Data extract>
↓↓↓
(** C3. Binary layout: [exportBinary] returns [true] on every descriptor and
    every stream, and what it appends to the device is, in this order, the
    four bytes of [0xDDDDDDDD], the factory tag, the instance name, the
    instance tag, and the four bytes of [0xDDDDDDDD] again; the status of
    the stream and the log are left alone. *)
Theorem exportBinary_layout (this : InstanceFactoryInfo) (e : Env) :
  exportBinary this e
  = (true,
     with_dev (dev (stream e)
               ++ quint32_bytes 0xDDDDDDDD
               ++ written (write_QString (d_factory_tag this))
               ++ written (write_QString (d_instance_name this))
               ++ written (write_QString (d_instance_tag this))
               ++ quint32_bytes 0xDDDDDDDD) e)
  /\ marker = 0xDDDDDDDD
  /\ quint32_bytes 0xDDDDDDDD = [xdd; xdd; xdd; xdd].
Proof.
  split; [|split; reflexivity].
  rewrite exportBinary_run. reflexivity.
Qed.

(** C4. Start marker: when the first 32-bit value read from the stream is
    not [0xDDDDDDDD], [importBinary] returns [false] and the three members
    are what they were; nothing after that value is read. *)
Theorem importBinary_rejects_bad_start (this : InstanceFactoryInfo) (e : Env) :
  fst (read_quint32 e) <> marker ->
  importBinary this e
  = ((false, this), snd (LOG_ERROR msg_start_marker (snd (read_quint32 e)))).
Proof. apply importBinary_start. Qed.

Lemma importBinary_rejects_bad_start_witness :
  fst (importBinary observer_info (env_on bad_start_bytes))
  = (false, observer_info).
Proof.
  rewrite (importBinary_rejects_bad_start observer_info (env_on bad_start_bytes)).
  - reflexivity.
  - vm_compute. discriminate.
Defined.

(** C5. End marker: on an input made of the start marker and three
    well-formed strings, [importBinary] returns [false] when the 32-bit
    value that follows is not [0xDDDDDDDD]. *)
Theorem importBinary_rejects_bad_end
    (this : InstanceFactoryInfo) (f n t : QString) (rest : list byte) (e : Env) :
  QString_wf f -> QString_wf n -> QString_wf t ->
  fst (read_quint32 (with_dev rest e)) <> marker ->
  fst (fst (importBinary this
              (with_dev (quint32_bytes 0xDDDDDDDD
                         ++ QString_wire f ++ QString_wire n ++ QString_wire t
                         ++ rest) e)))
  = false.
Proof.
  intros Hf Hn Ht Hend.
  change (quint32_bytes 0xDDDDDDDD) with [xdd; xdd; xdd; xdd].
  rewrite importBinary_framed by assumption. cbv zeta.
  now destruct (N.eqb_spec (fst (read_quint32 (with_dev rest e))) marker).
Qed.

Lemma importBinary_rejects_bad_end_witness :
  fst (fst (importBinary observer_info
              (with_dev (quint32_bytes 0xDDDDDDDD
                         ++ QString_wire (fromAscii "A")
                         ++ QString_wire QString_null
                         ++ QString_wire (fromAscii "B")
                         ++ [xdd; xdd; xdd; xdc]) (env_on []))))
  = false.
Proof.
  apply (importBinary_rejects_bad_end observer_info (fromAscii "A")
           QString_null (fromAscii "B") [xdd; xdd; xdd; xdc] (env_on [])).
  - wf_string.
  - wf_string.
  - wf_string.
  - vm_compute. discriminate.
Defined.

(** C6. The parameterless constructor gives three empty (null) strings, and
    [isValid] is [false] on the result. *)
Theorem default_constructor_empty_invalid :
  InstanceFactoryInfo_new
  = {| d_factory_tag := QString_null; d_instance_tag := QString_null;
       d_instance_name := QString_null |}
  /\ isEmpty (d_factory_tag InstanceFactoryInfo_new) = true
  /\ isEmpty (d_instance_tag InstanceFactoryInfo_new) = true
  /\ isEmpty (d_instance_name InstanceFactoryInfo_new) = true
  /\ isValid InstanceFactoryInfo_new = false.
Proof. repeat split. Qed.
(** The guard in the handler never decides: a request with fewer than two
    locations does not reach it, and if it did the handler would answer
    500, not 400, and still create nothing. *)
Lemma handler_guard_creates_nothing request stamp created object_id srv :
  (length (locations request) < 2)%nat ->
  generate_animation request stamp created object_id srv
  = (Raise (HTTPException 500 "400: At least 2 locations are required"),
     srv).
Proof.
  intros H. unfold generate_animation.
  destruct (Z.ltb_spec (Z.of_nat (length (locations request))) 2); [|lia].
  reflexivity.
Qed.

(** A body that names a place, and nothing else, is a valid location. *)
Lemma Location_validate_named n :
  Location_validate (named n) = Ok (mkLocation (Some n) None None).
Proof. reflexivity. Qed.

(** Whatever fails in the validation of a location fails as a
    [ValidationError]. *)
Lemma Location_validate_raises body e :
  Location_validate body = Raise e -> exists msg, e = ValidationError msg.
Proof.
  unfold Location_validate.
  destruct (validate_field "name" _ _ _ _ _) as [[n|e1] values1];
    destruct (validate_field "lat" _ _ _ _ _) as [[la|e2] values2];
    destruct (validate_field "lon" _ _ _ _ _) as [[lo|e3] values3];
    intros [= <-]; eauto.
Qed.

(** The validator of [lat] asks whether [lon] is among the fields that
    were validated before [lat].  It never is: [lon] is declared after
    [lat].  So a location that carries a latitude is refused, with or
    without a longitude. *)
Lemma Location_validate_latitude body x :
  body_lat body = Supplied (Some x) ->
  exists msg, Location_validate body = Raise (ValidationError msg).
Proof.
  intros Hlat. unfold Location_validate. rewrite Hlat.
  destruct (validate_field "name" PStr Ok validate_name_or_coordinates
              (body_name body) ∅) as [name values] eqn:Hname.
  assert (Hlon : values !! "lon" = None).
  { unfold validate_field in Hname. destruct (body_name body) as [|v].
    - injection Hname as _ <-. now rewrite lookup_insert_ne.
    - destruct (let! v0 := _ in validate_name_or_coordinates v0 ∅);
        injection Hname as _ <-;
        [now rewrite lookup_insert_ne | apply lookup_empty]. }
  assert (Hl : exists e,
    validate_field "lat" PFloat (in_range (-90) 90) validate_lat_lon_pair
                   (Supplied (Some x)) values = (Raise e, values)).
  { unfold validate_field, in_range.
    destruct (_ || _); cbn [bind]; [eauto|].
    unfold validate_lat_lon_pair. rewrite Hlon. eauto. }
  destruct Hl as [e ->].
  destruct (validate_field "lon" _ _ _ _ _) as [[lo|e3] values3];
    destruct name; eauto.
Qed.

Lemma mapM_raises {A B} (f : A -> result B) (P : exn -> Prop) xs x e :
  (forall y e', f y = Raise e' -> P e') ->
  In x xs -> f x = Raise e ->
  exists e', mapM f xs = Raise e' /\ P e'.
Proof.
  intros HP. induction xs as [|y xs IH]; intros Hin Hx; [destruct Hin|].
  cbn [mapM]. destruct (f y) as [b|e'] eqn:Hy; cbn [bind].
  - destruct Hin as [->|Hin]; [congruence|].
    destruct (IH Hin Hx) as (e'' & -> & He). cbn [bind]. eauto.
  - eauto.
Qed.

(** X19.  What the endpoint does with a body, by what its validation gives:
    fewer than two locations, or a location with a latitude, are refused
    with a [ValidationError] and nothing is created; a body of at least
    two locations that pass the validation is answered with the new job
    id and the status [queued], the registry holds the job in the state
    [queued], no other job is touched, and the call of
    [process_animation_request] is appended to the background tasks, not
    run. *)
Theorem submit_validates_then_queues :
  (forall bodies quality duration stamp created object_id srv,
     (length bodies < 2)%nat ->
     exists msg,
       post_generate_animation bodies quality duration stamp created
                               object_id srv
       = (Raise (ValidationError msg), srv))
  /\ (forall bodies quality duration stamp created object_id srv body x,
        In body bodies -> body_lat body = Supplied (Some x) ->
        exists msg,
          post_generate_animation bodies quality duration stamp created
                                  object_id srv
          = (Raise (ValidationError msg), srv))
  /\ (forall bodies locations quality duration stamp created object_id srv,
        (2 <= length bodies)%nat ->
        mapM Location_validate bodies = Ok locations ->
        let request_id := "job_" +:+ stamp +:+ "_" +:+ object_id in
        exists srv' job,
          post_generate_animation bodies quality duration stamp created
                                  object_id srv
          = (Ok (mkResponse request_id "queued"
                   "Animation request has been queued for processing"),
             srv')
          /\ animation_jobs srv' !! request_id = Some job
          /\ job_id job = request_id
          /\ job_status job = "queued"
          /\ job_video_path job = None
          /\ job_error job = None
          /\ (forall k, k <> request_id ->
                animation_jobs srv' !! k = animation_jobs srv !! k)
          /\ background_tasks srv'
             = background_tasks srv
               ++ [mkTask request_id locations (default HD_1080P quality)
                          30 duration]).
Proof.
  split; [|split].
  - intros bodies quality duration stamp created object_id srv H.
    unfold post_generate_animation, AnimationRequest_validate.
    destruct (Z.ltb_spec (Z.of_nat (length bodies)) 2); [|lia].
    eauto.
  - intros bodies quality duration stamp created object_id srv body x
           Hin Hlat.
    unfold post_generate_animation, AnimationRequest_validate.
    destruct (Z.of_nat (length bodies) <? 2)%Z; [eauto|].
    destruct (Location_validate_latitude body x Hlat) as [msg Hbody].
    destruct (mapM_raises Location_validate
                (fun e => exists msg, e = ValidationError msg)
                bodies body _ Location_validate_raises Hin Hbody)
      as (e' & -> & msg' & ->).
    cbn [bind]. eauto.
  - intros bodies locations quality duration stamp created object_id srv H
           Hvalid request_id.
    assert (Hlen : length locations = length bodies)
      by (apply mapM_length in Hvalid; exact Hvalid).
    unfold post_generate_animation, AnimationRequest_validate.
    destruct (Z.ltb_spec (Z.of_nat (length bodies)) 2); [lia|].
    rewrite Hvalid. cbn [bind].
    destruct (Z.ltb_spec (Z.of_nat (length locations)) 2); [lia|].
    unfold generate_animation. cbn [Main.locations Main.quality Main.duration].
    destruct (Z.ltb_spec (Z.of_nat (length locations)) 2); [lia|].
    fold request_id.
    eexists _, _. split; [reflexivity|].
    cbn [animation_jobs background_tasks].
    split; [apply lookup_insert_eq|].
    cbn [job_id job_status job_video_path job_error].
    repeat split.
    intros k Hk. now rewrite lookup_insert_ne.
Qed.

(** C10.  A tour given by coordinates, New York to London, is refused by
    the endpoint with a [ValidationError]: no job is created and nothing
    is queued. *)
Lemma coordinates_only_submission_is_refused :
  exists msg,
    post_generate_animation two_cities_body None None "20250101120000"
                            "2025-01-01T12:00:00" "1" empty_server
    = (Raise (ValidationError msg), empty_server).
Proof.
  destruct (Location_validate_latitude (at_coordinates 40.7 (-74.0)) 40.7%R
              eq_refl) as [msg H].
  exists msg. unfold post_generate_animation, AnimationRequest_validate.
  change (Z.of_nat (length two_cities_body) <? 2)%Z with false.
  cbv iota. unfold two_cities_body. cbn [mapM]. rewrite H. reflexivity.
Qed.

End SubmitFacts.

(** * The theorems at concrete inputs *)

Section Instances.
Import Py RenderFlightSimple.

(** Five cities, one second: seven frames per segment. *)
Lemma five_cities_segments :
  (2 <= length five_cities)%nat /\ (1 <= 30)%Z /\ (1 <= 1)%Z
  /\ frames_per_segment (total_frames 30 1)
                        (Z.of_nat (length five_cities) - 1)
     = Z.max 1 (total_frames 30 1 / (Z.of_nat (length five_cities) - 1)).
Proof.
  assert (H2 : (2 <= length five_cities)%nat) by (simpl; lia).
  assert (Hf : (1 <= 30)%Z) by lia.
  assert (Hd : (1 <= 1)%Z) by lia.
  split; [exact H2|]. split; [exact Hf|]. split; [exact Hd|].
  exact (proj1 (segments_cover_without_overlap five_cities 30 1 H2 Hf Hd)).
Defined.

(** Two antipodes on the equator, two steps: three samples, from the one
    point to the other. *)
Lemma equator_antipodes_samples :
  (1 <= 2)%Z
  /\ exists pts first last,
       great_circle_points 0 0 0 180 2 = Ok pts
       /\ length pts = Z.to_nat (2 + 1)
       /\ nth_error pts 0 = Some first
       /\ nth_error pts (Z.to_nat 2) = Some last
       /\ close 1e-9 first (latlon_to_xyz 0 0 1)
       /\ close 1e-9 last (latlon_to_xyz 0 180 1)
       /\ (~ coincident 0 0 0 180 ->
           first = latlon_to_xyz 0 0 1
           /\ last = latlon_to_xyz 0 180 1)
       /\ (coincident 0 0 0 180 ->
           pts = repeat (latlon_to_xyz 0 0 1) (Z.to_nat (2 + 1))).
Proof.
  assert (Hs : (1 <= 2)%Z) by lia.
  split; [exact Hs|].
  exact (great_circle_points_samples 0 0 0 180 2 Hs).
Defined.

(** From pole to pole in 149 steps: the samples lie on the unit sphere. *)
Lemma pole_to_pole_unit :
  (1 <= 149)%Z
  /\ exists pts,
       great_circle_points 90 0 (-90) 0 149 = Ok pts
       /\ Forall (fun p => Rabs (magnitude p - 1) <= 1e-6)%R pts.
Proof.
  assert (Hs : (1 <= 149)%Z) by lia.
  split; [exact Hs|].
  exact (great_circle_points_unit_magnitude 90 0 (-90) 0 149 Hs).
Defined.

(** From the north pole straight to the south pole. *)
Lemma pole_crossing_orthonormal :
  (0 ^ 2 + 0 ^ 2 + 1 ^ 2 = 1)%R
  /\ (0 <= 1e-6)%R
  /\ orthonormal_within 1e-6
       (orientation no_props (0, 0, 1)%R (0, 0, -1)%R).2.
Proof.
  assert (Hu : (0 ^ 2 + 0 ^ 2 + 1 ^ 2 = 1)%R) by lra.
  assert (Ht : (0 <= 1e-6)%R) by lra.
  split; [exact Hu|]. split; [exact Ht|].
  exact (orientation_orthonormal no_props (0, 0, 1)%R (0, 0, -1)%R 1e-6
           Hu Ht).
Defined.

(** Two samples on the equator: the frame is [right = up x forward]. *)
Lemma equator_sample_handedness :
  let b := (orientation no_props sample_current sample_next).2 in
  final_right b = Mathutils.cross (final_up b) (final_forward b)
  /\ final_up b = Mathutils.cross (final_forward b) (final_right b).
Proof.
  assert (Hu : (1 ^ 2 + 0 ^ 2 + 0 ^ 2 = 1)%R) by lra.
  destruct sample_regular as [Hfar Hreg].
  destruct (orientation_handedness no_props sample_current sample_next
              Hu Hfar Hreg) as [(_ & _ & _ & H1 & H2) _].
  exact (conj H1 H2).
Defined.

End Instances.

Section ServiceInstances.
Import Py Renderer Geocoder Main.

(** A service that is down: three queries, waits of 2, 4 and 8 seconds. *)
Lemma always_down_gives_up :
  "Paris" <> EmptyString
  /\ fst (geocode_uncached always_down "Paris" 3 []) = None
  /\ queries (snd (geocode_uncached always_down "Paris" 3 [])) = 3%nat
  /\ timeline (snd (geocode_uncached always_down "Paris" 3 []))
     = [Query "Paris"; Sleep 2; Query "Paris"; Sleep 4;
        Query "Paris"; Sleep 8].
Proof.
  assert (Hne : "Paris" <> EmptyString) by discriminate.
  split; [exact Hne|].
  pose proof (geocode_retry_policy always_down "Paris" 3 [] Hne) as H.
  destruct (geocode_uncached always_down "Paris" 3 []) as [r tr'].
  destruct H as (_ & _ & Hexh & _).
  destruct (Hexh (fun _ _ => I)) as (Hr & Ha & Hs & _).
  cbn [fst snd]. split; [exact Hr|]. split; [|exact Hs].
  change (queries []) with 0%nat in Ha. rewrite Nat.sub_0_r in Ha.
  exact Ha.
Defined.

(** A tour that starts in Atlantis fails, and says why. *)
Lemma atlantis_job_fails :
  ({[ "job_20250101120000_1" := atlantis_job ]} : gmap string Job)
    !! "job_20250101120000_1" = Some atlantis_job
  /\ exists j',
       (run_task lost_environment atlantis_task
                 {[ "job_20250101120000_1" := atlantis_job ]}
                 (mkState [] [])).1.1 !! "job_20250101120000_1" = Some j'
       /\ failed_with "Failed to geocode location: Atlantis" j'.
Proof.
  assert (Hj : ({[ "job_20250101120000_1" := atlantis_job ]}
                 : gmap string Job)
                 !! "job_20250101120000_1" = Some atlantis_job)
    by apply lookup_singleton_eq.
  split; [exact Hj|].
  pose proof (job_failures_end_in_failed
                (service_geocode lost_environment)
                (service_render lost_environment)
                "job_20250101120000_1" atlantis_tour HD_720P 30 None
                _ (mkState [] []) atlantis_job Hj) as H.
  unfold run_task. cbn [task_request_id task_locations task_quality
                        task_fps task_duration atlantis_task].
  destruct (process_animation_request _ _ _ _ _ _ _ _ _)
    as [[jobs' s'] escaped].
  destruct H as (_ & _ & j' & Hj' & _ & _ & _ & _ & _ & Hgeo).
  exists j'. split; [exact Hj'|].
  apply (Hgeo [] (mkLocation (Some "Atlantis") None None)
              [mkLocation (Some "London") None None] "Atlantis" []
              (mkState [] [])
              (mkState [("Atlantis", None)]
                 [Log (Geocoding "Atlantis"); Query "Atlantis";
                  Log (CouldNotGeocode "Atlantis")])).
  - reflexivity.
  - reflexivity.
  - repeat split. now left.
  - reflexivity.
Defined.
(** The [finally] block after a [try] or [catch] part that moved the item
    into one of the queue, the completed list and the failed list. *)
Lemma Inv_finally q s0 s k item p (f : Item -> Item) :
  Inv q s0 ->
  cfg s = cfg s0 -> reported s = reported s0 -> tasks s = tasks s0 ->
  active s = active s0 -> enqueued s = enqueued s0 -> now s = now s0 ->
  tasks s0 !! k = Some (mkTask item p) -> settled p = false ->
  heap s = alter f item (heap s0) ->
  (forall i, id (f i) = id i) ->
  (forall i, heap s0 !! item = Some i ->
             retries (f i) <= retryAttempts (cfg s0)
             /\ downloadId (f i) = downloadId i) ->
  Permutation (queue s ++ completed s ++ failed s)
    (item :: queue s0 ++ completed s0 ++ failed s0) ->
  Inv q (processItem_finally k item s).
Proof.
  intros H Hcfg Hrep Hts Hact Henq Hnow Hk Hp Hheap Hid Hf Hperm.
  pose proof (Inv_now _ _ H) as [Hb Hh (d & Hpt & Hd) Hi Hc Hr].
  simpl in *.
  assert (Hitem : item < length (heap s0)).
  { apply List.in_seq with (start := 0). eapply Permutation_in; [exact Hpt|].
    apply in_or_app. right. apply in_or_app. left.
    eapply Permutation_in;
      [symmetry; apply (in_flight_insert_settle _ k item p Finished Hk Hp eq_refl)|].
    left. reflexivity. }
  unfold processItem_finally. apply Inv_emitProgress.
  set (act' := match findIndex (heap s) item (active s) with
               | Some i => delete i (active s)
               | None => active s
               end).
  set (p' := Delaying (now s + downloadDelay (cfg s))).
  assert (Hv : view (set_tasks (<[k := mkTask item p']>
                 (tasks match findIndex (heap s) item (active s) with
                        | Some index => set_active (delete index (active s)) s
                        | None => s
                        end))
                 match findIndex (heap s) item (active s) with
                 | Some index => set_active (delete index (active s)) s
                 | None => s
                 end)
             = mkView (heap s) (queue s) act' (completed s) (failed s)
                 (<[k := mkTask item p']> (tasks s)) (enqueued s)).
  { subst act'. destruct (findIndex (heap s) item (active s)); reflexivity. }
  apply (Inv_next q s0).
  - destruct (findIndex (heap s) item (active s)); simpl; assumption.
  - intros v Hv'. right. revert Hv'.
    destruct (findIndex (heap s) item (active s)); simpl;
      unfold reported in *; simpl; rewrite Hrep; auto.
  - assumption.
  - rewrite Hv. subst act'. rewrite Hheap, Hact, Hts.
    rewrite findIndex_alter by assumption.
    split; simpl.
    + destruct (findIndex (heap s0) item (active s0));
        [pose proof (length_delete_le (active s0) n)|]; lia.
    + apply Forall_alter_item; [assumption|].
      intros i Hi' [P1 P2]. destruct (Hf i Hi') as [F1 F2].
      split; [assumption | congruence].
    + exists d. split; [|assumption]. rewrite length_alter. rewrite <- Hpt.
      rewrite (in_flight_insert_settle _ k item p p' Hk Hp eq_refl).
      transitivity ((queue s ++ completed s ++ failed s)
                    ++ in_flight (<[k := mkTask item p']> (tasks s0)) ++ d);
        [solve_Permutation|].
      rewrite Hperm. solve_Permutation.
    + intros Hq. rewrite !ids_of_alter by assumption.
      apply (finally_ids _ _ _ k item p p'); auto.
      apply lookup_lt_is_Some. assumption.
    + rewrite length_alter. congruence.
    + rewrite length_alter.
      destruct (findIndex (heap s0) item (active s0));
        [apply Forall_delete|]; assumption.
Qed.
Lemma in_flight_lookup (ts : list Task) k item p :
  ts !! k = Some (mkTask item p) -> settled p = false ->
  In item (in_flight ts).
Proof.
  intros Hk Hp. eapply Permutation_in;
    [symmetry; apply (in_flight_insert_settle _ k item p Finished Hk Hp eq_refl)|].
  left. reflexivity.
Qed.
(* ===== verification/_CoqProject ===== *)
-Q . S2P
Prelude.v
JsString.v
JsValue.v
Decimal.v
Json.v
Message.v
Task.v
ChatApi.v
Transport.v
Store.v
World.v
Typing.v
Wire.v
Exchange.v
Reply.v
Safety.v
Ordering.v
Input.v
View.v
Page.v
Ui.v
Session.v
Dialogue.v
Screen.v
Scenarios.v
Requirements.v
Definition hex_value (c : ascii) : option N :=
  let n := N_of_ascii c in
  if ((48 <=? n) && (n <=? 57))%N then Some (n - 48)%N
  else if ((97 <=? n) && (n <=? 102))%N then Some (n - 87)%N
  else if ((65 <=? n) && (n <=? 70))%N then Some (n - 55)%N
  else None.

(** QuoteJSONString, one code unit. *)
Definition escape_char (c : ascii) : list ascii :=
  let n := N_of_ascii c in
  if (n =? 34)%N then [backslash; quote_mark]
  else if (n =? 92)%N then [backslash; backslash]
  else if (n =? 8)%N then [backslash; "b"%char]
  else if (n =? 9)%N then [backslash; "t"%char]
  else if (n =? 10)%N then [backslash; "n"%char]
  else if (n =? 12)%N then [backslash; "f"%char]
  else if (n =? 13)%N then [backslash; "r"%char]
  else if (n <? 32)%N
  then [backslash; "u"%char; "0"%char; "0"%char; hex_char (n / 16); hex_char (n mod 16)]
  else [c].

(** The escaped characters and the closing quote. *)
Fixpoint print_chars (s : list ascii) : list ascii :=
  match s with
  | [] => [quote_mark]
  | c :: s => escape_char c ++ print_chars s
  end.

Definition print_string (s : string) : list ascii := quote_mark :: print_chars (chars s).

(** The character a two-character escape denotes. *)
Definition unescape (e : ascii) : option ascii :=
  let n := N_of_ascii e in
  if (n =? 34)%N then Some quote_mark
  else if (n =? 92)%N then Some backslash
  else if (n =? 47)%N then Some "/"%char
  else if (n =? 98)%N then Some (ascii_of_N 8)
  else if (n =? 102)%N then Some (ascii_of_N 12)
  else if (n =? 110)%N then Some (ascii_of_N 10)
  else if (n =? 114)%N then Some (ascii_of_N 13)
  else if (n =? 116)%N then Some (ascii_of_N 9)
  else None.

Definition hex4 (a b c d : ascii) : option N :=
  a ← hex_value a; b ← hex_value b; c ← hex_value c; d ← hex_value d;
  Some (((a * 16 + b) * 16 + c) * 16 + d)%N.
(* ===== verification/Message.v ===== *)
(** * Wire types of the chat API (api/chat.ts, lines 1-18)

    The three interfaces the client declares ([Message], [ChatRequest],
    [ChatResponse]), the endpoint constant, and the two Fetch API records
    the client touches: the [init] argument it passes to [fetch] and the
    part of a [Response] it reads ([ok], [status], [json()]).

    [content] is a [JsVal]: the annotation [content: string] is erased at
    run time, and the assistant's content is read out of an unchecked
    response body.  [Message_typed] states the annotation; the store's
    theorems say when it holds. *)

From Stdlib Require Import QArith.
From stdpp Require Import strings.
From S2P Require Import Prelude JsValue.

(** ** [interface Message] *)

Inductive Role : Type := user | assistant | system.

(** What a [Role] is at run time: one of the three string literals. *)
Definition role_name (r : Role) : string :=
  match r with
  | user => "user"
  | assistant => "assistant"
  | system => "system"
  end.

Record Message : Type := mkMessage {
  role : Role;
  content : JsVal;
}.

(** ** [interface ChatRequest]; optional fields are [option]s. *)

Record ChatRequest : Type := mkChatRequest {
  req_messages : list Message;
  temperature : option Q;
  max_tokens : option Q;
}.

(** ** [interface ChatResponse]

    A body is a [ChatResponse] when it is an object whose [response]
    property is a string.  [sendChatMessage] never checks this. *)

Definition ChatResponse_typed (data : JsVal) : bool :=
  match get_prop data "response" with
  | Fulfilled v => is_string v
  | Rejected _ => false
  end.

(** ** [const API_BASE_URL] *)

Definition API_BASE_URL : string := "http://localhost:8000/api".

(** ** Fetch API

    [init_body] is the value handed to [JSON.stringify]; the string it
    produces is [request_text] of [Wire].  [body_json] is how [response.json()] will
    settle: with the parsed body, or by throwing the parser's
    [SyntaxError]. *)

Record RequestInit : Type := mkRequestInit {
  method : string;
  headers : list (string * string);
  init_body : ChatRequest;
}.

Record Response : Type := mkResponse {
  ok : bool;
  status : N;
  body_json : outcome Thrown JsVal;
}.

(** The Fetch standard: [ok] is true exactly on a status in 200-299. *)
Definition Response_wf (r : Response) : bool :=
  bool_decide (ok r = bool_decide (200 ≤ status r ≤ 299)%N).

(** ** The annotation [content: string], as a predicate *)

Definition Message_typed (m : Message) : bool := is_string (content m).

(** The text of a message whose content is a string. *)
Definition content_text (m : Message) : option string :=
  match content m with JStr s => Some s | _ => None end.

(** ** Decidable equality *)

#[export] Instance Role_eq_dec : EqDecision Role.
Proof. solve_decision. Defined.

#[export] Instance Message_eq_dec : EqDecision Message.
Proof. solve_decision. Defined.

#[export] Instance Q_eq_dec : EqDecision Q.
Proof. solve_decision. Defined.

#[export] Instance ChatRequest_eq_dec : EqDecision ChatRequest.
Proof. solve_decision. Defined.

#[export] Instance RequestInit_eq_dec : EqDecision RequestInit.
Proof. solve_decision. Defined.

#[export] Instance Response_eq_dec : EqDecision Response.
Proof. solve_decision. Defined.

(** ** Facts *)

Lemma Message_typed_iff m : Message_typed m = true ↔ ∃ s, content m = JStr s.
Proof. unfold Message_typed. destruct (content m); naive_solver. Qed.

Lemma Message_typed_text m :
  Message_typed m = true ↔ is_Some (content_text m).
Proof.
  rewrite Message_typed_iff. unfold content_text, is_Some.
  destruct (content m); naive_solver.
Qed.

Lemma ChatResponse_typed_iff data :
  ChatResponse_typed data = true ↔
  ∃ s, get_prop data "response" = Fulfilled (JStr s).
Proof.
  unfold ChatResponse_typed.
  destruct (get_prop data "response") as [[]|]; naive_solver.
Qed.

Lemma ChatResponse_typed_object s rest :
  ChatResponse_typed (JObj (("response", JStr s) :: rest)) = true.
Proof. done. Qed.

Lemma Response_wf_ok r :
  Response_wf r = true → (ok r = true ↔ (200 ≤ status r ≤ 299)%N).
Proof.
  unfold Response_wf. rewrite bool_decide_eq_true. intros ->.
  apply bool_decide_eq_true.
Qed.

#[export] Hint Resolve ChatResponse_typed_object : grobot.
↑↑↑
Prompt> Restate the material word for word, but only from its first line through the line containing "Theorem exportBinary_layout (this".

Solution to this task>
(** C3. Binary layout: [exportBinary] returns [true] on every descriptor and
    every stream, and what it appends to the device is, in this order, the
    four bytes of [0xDDDDDDDD], the factory tag, the instance name, the
    instance tag, and the four bytes of [0xDDDDDDDD] again; the status of
    the stream and the log are left alone. *)
Theorem exportBinary_layout (this : InstanceFactoryInfo) (e : Env) :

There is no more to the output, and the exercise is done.